What is needed
Give back every line of the material below that has the string "eauto".

Data for analysis
Definition readings (m : M) : Z * Z * Z * Z :=
  (int_get m (active_requests e), int_get m (messages_total e), int_get m (request_errors e), histogram_count m (request_duration e)).
Lemma live_int_alter m h f h' :
  live_int m h → live_int m h' →
  live_int (set_ints m (alter f (cell h) (ints m))) h' ∧
  int_get (set_ints m (alter f (cell h) (ints m))) h' =
    if decide (cell h' = cell h) then f (int_get m h') else int_get m h'.
Proof.
  intros [He [Ho [v Hv]]] [He' [Ho' [v' Hv']]]. unfold live_int, int_get. rewrite He'. cbn [ints set_ints].
  destruct (decide (cell h' = cell h)) as [E|E].
  - rewrite E, lookup_alter_eq. rewrite <-E, Hv'. cbn. eauto.
  - rewrite lookup_alter_ne by done. rewrite Hv'. eauto.
Qed.
Lemma add_live m h d :
  live_int m h →
  gauge_add m h d = set_ints m (alter (λ x, wrap_s 64 (x + d)) (cell h) (ints m)) ∧
  counter_add m h d = set_ints m (alter (λ x, wrap_s 64 (x + d)) (cell h) (ints m)).
Proof. intros (He & Ho & _). unfold gauge_add, counter_add, gauge_fetch_add, gauge_export. by rewrite He, Ho. Qed.
(** Adding to one of the three integer series. *)
Lemma endpoint_add m h d :
  endpoint_live e m → h ∈ [messages_total e; request_errors e; active_requests e] →
  let m' := set_ints m (alter (λ x, wrap_s 64 (x + d)) (cell h) (ints m)) in
  endpoint_live e m' ∧ hists m' = hists m ∧
  ∀ h', h' ∈ [messages_total e; request_errors e; active_requests e] →
    same_word (int_get m' h') (int_get m h' + if decide (cell h' = cell h) then d else 0).
Proof.
  intros [He Hm Hr Ha Hd Hnd] Hh m'.
  assert (∀ h', h' ∈ [messages_total e; request_errors e; active_requests e] → live_int m h') as Hall.
  { intros h' Hin. repeat (apply elem_of_cons in Hin as [->|Hin]); [done..|by apply elem_of_nil in Hin]. }
  split; [|split; [done|]].
  - split; try done; apply live_int_alter; auto.
  - intros h' Hin. destruct (live_int_alter m h (λ x, wrap_s 64 (x + d)) h' (Hall h Hh) (Hall h' Hin)) as [_ Hg]. fold m' in Hg. rewrite Hg.
    destruct (decide (cell h' = cell h)); [apply same_word_wrap_s|]. by rewrite Z.add_0_r.
Qed.
Lemma endpoint_observe m v :
  endpoint_live e m →
  endpoint_live e (observe m (request_duration e) v) ∧ ints (observe m (request_duration e) v) = ints m ∧
  histogram_count (observe m (request_duration e) v) (request_duration e) = wrap_u 64 (histogram_count m (request_duration e) + 1).
Proof.
  intros [He Hm Hr Ha [Hde [x Hx]] Hnd]. unfold observe. rewrite Hde. set (m1 := set_hists m _).
  assert (endpoint_live e m1 ∧ ints m1 = ints m ∧
    histogram_count m1 (request_duration e) = wrap_u 64 (histogram_count m (request_duration e) + 1)) as Hm1.
  { split; [|split; [done|]].
    - split; try done. split; [done|]. cbn. by apply is_Some_alter.
    - unfold histogram_count. rewrite Hde. cbn. by rewrite lookup_alter_eq, Hx. }
  destruct (otel (request_duration e)); [|done]. destruct Hm1 as [[] [? ?]]. split; [by split|done].
Qed.
Lemma request_end_count m now st (ok : bool) :
  endpoint_live e m →
  let m' := request_end e m now (Some st) ok in
  endpoint_live e m' ∧
  same_word (histogram_count m' (request_duration e)) (histogram_count m (request_duration e) + 1) ∧
  ∀ h, h ∈ [messages_total e; request_errors e; active_requests e] →
    same_word (int_get m' h)
      (int_get m h + (if decide (cell h = cell (active_requests e)) then -1 else 0) +
       (if decide (cell h = cell (if ok then messages_total e else request_errors e)) then 1 else 0)).
Proof.
  intros Hl m'. set (hd := if ok then messages_total e else request_errors e).
  assert (m' = counter_add (observe (gauge_add m (active_requests e) (-1)) (request_duration e) (as_secs_f64 (elapsed now st))) hd 1) as ->
    by (subst m' hd; by destruct ok).
  destruct (add_live m (active_requests e) (-1) (el_active e m Hl)) as [-> _].
  destruct (endpoint_add m (active_requests e) (-1) Hl) as (Hl1 & Hh1 & Hg1); [set_solver|]. set (m1 := set_ints m _) in *.
  destruct (endpoint_observe m1 (as_secs_f64 (elapsed now st)) Hl1) as (Hl2 & Hi2 & Hc2). set (m2 := observe m1 _ _) in *.
  assert (live_int m2 hd) as Hhd by (subst hd; destruct ok; apply Hl2).
  destruct (add_live m2 hd 1 Hhd) as [_ ->].
  destruct (endpoint_add m2 hd 1 Hl2) as (Hl3 & Hh3 & Hg3); [subst hd; destruct ok; set_solver|].
  split; [exact Hl3|]. split.
  - unfold histogram_count at 1. rewrite Hh3. change (same_word (histogram_count m2 (request_duration e)) (histogram_count m (request_duration e) + 1)).
    rewrite Hc2. unfold histogram_count at 1. rewrite Hh1. apply same_word_wrap_u.
  - intros h Hin. rewrite (Hg3 h Hin). unfold int_get at 1. rewrite Hi2. fold (int_get m1 h). by rewrite (Hg1 h Hin).
Qed.
Lemma request_start_count m now :
  endpoint_live e m →
  let m' := (request_start e m now).2 in
  endpoint_live e m' ∧ histogram_count m' (request_duration e) = histogram_count m (request_duration e) ∧
  ∀ h, h ∈ [messages_total e; request_errors e; active_requests e] →
    same_word (int_get m' h) (int_get m h + (if decide (cell h = cell (active_requests e)) then 1 else 0)).
Proof.
  intros Hl. unfold request_start, gauge_inc. rewrite (el_enabled e m Hl). cbn [snd].
  destruct (add_live m (active_requests e) 1 (el_active e m Hl)) as [-> _].
  destruct (endpoint_add m (active_requests e) 1 Hl) as (Hl' & Hh & Hg); [set_solver|]. split; [exact Hl'|].
  split; [|exact Hg]. unfold histogram_count. by rewrite Hh.
Qed.
(** What the readings are after [starts], [oks] and [fails] more events. *)
Definition advanced (starts oks fails : Z) (v v' : Z * Z * Z * Z) : Prop :=
  let '(a, g, b, d) := v in let '(a', g', b', d') := v' in
  same_word a' (a + (starts - oks - fails)) ∧ same_word g' (g + oks) ∧ same_word b' (b + fails) ∧ same_word d' (d + (oks + fails)).
Lemma request_event_count m ev :
  endpoint_live e m →
  endpoint_live e (request_event m ev) ∧
  advanced (if is_start ev then 1 else 0) (if is_end true ev then 1 else 0) (if is_end false ev then 1 else 0)
    (readings m) (readings (request_event m ev)).
Proof.
  intros Hl. pose proof (el_apart e m Hl) as Hnd.
  apply NoDup_cons in Hnd as [H1 Hnd]. apply NoDup_cons in Hnd as [H2 _].
  assert (cell (messages_total e) ≠ cell (request_errors e) ∧ cell (messages_total e) ≠ cell (active_requests e) ∧
          cell (request_errors e) ≠ cell (active_requests e)) as (D1 & D2 & D3) by set_solver.
  destruct ev as [now|now st ok]; cbn [request_event is_start is_end].
  - destruct (request_start_count m now Hl) as (Hl' & Hh & Hg). split; [exact Hl'|]. cbn [readings advanced]. rewrite Hh.
    split_and!; [rewrite (Hg (active_requests e)) by set_solver|rewrite (Hg (messages_total e)) by set_solver|
      rewrite (Hg (request_errors e)) by set_solver|]; repeat case_decide; try congruence; by rewrite ?Z.add_0_r, ?Z.sub_0_r.
  - destruct (request_end_count m now st ok Hl) as (Hl' & Hh & Hg). split; [exact Hl'|]. cbn [readings advanced].
    destruct ok; cbn [Bool.eqb]; (split_and!; [rewrite (Hg (active_requests e)) by set_solver|rewrite (Hg (messages_total e)) by set_solver|
      rewrite (Hg (request_errors e)) by set_solver|rewrite Hh]); repeat case_decide; try congruence;
      unfold same_word; f_equal; lia.
Qed.
Lemma advanced_trans s o f s' o' f' v v' v'' :
  advanced s o f v v' → advanced s' o' f' v' v'' → advanced (s + s') (o + o') (f + f') v v''.
Proof.
  destruct v as [[[a g] b] d], v' as [[[a' g'] b'] d'], v'' as [[[a'' g''] b''] d'']. cbn.
  intros (A & G & B & D) (A' & G' & B' & D'). split_and!.
  - rewrite A', A. unfold same_word. f_equal. lia.
  - rewrite G', G. unfold same_word. f_equal. lia.
  - rewrite B', B. unfold same_word. f_equal. lia.
  - rewrite D', D. unfold same_word. f_equal. lia.
Qed.
Lemma request_run_count m es :
  endpoint_live e m →
  advanced (count_events is_start es) (count_events (is_end true) es) (count_events (is_end false) es)
    (readings m) (readings (foldl request_event m es)).
Proof.
  revert m. induction es as [|ev es IH]; intros m Hl.
  - cbn [foldl]. unfold advanced, readings, count_events. cbn. by rewrite !Z.add_0_r.
  - cbn [foldl]. destruct (request_event_count m ev Hl) as [Hl' Hadv]. rewrite !count_events_cons.
    eapply advanced_trans; [exact Hadv|]. by apply IH.
Qed.
End accounting_run.
Lemma digit_Some c d : digit c = Some d → d = digit_value c ∧ 0 ≤ d ≤ 9.
Proof. unfold digit, digit_value. case_decide; [|done]. intros [= <-]. lia. Qed.
Lemma value_snoc ds c : value (ds ++ [c]) = 10 * value ds + digit_value c.
Proof. unfold value. by rewrite foldl_app. Qed.
Lemma is_digit_range c : is_digit c → 0 ≤ digit_value c ≤ 9.
Proof. intros [d [-> ?]%digit_Some]. done. Qed.
Lemma value_nonneg ds : Forall is_digit ds → 0 ≤ value ds.
Proof.
  induction ds as [|c ds IH] using rev_ind; [done|]. intros [Hd Hc]%Forall_app. apply Forall_cons in Hc as [Hc _].
  rewrite value_snoc. apply is_digit_range in Hc. specialize (IH Hd). lia.
Qed.
Lemma canonical_prefix ds c : canonical (ds ++ [c]) → canonical ds.
Proof. intros [[Hd _]%Forall_app Hh]. split; [done|]. by destruct ds. Qed.
Lemma ascii_Z_inj c d : ascii_Z c = ascii_Z d → c = d.
Proof. unfold ascii_Z. intros H. rewrite <-(ascii_N_embedding c), <-(ascii_N_embedding d). f_equal. lia. Qed.
(** A numeral with [k] digits is at least [10 ^ (k - 1)]. *)
Lemma canonical_value ds : canonical ds → ds ≠ [] → 10 ^ (Z.of_nat (length ds) - 1) ≤ value ds.
Proof.
  induction ds as [|c ds IH] using rev_ind; [done|]. intros Hc _. pose proof (canonical_prefix _ _ Hc) as Hp.
  assert (Hd : is_digit c) by (destruct Hc as [[_ Hs]%Forall_app _]; by apply Forall_cons in Hs as [? _]).
  pose proof (is_digit_range _ Hd). rewrite value_snoc, length_app. cbn [length].
  destruct (decide (ds = [])) as [->|Hne].
  - cbn. destruct (decide (digit_value c = 0)) as [H0|]; [|lia]. destruct Hc as [_ []]. cbn. f_equal. apply ascii_Z_inj.
    unfold digit_value in H0. change (ascii_Z "0") with 48. lia.
  - specialize (IH Hp Hne). replace (Z.of_nat (length ds + 1) - 1) with (Z.of_nat (length ds) - 1 + 1) by lia.
    rewrite Z.pow_add_r; [lia| |lia]. destruct ds; [done|]. cbn [length]. lia.
Qed.
Lemma parse_digits_value ds acc n :
  0 ≤ acc → parse_digits acc ds = Some n → n = foldl (λ acc c, 10 * acc + digit_value c) acc ds ∧ Forall is_digit ds.
Proof.
  revert acc. induction ds as [|c ds IH]; intros acc Hacc; cbn; [by intros [= ->]|].
  destruct (digit c) as [d|] eqn:Hd; [|done]. cbn. case_decide; [|done]. pose proof (digit_Some _ _ Hd) as [-> ?].
  intros [-> Hf]%IH; [|lia]. split; [done|]. constructor; [by exists (digit_value c)|done].
Qed.
Lemma foldl_value_le ds acc : 0 ≤ acc → Forall is_digit ds → acc ≤ foldl (λ acc c, 10 * acc + digit_value c) acc ds.
Proof.
  revert acc. induction ds as [|c ds IH]; intros acc Hacc Hd; cbn; [lia|]. apply Forall_cons in Hd as [Hc%is_digit_range Hd].
  etrans; [|apply IH; [lia|done]]. lia.
Qed.
Lemma parse_digits_total ds acc :
  0 ≤ acc → Forall is_digit ds → foldl (λ acc c, 10 * acc + digit_value c) acc ds ≤ u64_max →
  parse_digits acc ds = Some (foldl (λ acc c, 10 * acc + digit_value c) acc ds).
Proof.
  revert acc. induction ds as [|c ds IH]; intros acc Hacc Hds Hle; cbn; [done|]. cbn in Hle.
  apply Forall_cons in Hds as [Hc Hd]. pose proof (is_digit_range _ Hc).
  destruct Hc as [d Hc]. rewrite Hc. cbn. apply digit_Some in Hc as [-> _].
  rewrite decide_True; [apply IH; [lia|done|done]|]. etrans; [|exact Hle]. apply foldl_value_le; [lia|done].
Qed.
(** Printing is the inverse of reading. *)
Lemma pretty_go_value ds s : canonical ds → pretty_N_go (Z.to_N (value ds)) s = String.string_of_list_ascii ds +:+ s.
Proof.
  revert s. induction ds as [|c ds IH] using rev_ind; intros s Hc; [by rewrite pretty_N_go_0|].
  assert (Hd : is_digit c) by (destruct Hc as [[_ Hs]%Forall_app _]; by apply Forall_cons in Hs as [? _]).
  pose proof (is_digit_range _ Hd). pose proof (canonical_prefix _ _ Hc) as Hp. pose proof (value_nonneg _ (proj1 Hp)).
  assert (Hpos : 0 < value (ds ++ [c])).
  { eapply Z.lt_le_trans; [|apply (canonical_value _ Hc); by destruct ds]. apply Z.pow_pos_nonneg; [lia|].
    rewrite length_app. cbn. lia. }
  rewrite pretty_N_go_step by lia. rewrite value_snoc in *.
  assert (Hdiv : (Z.to_N (10 * value ds + digit_value c) `div` 10 = Z.to_N (value ds))%N).
  { rewrite <-(Z2N.inj_div _ 10) by lia. f_equal. symmetry. apply (Z.div_unique _ _ _ (digit_value c)); lia. }
  assert (Hmod : (Z.to_N (10 * value ds + digit_value c) `mod` 10 = Z.to_N (digit_value c))%N).
  { rewrite <-(Z2N.inj_mod _ 10) by lia. f_equal. symmetry. apply (Z.mod_unique _ _ (value ds)); lia. }
  rewrite Hdiv, Hmod, IH by done.
  assert (Hchar : pretty_N_char (Z.to_N (digit_value c)) = c).
  { destruct Hd as [d Hd]. revert Hd. clear. destruct c as [[] [] [] [] [] [] [] []]; vm_compute; done. }
  rewrite Hchar. apply chars_inj. rewrite !chars_app, !String.list_ascii_of_string_of_list_ascii, <-app_assoc. done.
Qed.
Lemma canonical_exists n : 0 < n → ∃ ds, canonical ds ∧ value ds = n.
Proof.
  remember (Z.to_nat n) as k eqn:Hk. revert n Hk. induction (lt_wf k) as [k _ IH]. intros n -> Hn.
  assert (Hdig : ∀ d, 0 ≤ d ≤ 9 → ∃ c, is_digit c ∧ digit_value c = d ∧ (c = "0"%char → d = 0)).
  { intros d Hd. exists (ascii_of_N (Z.to_N (48 + d))).
    assert (Hz : ascii_Z (ascii_of_N (Z.to_N (48 + d))) = 48 + d) by (unfold ascii_Z; rewrite N_ascii_embedding; lia).
    split; [|split].
    - exists d. unfold digit. rewrite Hz, decide_True by lia. f_equal. lia.
    - unfold digit_value. lia.
    - intros Hc. rewrite Hc in Hz. change (ascii_Z "0") with 48 in Hz. lia. }
  destruct (Hdig (n mod 10)) as (c & Hc & Hv & H0); [pose proof (Z.mod_pos_bound n 10 ltac:(lia)); lia|].
  pose proof (Z.div_mod n 10 ltac:(lia)) as Hdm. destruct (decide (n < 10)) as [Hlt|Hge].
  - exists [c]. rewrite (Z.mod_small n 10) in Hv, H0 by lia. split; [split; [by repeat constructor|]|].
    + cbn. intros [= ->]. specialize (H0 eq_refl). lia.
    + change (value [c]) with (10 * 0 + digit_value c). lia.
  - assert (Hq : 0 < n / 10) by (apply Z.div_str_pos; lia).
    destruct (IH (Z.to_nat (n / 10)) ltac:(apply Z2Nat.inj_lt; [lia|lia|apply Z.div_lt; lia]) (n / 10) eq_refl Hq)
      as (ds & [Hds Hh] & Hval).
    exists (ds ++ [c]). rewrite value_snoc, Hval, Hv. split; [|lia]. split; [apply Forall_app; by repeat constructor|].
    destruct ds; [cbn in Hval; unfold value in Hval; cbn in Hval; lia|done].
Qed.
Lemma pretty_canonical n ds : canonical ds → value ds = n → 0 < n → chars (pretty n) = ds.
Proof.
  intros Hc Hv Hn. destruct n as [|p|p]; [lia| |lia].
  change (pretty (Z.pos p)) with (pretty (N.pos p)). unfold pretty, pretty_N. rewrite decide_False by done.
  replace (N.pos p) with (Z.to_N (value ds)) by by rewrite Hv.
  rewrite pretty_go_value by done. rewrite chars_app, String.list_ascii_of_string_of_list_ascii. apply app_nil_r.
Qed.
Lemma pretty_no_newline (n : Z) : "010"%char ∉ chars (pretty n).
Proof.
  assert (Hpos : ∀ p, "010"%char ∉ chars (pretty (Z.pos p))).
  { intros p. destruct (canonical_exists (Z.pos p)) as (ds & Hc & Hv); [lia|].
    rewrite (pretty_canonical (Z.pos p) ds Hc Hv) by lia. intros Hin. destruct Hc as [Hd _].
    eapply Forall_forall in Hd; [|exact Hin]. by destruct Hd as [d Hd]. }
  destruct n as [|p|p]; [|apply Hpos|].
  - vm_compute. intros Hin. by apply list_elem_of_singleton in Hin.
  - change (pretty (Z.neg p)) with ("-" +:+ pretty (Z.pos p)). rewrite chars_app. intros [Hin|Hin]%elem_of_app; [|by apply (Hpos p)].
    by apply list_elem_of_singleton in Hin.
Qed.
(** The text up to the first, and after the last, separator. *)
Lemma app_first_inj {A} (c : A) a b x y : c ∉ a → c ∉ b → a ++ c :: x = b ++ c :: y → a = b ∧ x = y.
Proof.
  revert b. induction a as [|h a IH]; intros [|h' b] Ha Hb; cbn; intros Heq; simplify_eq; [done|set_solver..|].
  destruct (IH b) as [-> ->]; [set_solver..|done|done].
Qed.
Lemma app_last_inj {A} (c : A) a b x y : c ∉ x → c ∉ y → a ++ c :: x = b ++ c :: y → a = b ∧ x = y.
Proof.
  intros Hx Hy Heq. apply (f_equal reverse) in Heq. rewrite !reverse_app, !reverse_cons, <-!app_assoc in Heq. cbn in Heq.
  apply app_first_inj in Heq as [H1 H2]; [|by rewrite elem_of_reverse..].
  split; by apply (inj reverse).
Qed.
(* ===== verification/Lifecycle.v ===== *)
(** The life of a service, [src/src/runtime/serviceapp.rs]: registration, the
    ordered start, and the phased, resumable shutdown.

    A [stop] call is a thread of turns: it holds the progress lock from its
    first turn to its return, and a turn ends at an await.  [stop_turn] takes
    whether the caller's context is cancelled when the turn runs; a call may
    also be dropped at any await, which releases the lock and nothing else.
    Shutdown jobs and servers are tasks that finish by steps of their own,
    with any result.  The shutdown budget is a deadline of the caller's
    context, so it is one of the cancellations. *)

From S2P Require Import Prelude Errors Config Environment Graph.
Local Open Scope Z_scope.

(** [Display] of [RuntimeError]. *)
Definition display_error (e : RuntimeError) : string :=
  match e with
  | TaskPoolNotFound n => "task pool " +:+ debug n +:+ " is not registered"
  | PriorityTaskPoolNotFound n => "priority task pool " +:+ debug n +:+ " is not registered"
  | ConsumerAlreadySet s => "stream " +:+ debug s +:+ " already has a downstream consumer"
  | SourceAlreadySet s => "stream " +:+ debug s +:+ " already has a source"
  | ConsumerNotSet s => "stream " +:+ debug s +:+ " has no downstream consumer"
  | DuplicateResource n => "runtime resource " +:+ debug n +:+ " is already registered"
  | ResourceAlreadyStarted n => "runtime resource " +:+ debug n +:+ " is already started"
  | ResourceStopped n => "runtime resource " +:+ debug n +:+ " is stopped"
  | ContextCancelled => "message context is cancelled"
  | DuplicateKey => "duplicate key"
  | InvalidConfiguration t => "invalid runtime configuration: " +:+ t
  | Transport t => "transport error: " +:+ t
  | MetricsErr (TypeConflict n) => "metric " +:+ debug n +:+ " is already registered with another type"
  | MetricsErr (DescriptionConflict n) => "metric " +:+ debug n +:+ " is already registered with another description"
  end.
(** A running task belongs to an active endpoint. *)
Definition owned d : Prop := ∀ i e, endpoints d !! i = Some e → e_task e = true → i ∈ active d.
Record source_ok d : Prop := {
  so_owned : owned d;
  so_range : ∀ i, i ∈ active d → (i < length (endpoints d))%nat;
  so_rest : d_state d = 0 ∨ d_state d = 2 → active d = [] }.
(** No task runs. *)
Definition quiet d : Prop := ∀ i e, endpoints d !! i = Some e → e_task e = false.
Lemma owned_quiet d : owned d → active d = [] → quiet d.
Proof.
  intros Ho Ha i e He. destruct (e_task e) eqn:Ht; [|done]. specialize (Ho i e He Ht). rewrite Ha in Ho. by apply elem_of_nil in Ho.
Qed.

Lemma endpoint_stop_ok join e : (endpoint_stop join e).1 = Some (Ok tt) → e_task (endpoint_stop join e).2 = false.
Proof. unfold endpoint_stop. by destruct (e_task e), join. Qed.
Lemma endpoint_stop_task join e : e_task (endpoint_stop join e).2 = true → e_task e = true.
Proof. unfold endpoint_stop. by destruct (e_task e), join. Qed.
Lemma owned_move d i e e' :
  owned d → endpoints d !! i = Some e → (e_task e' = true → e_task e = true ∨ i ∈ active d) → owned (set_endpoint d i e').
Proof.
  intros Ho He Ht j ej. cbn. rewrite list_lookup_insert_Some. intros [(<- & <- & _)|[_ Hj]]; [|by eapply Ho].
  intros [H|H]%Ht; [by eapply Ho|done].
Qed.
Lemma owned_filter d i : owned d → (∀ e, endpoints d !! i = Some e → e_task e = false) →
  owned (set_active d (filter (λ j, j ≠ i) (active d))).
Proof.
  intros Ho Hi j e Hj Ht. cbn in *. apply list_elem_of_filter. split; [|by eapply Ho]. intros ->. by rewrite (Hi _ Hj) in Ht.
Qed.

Solution to this exercise
  - rewrite E, lookup_alter_eq. rewrite <-E, Hv'. cbn. eauto.
  - rewrite lookup_alter_ne by done. rewrite Hv'. eauto.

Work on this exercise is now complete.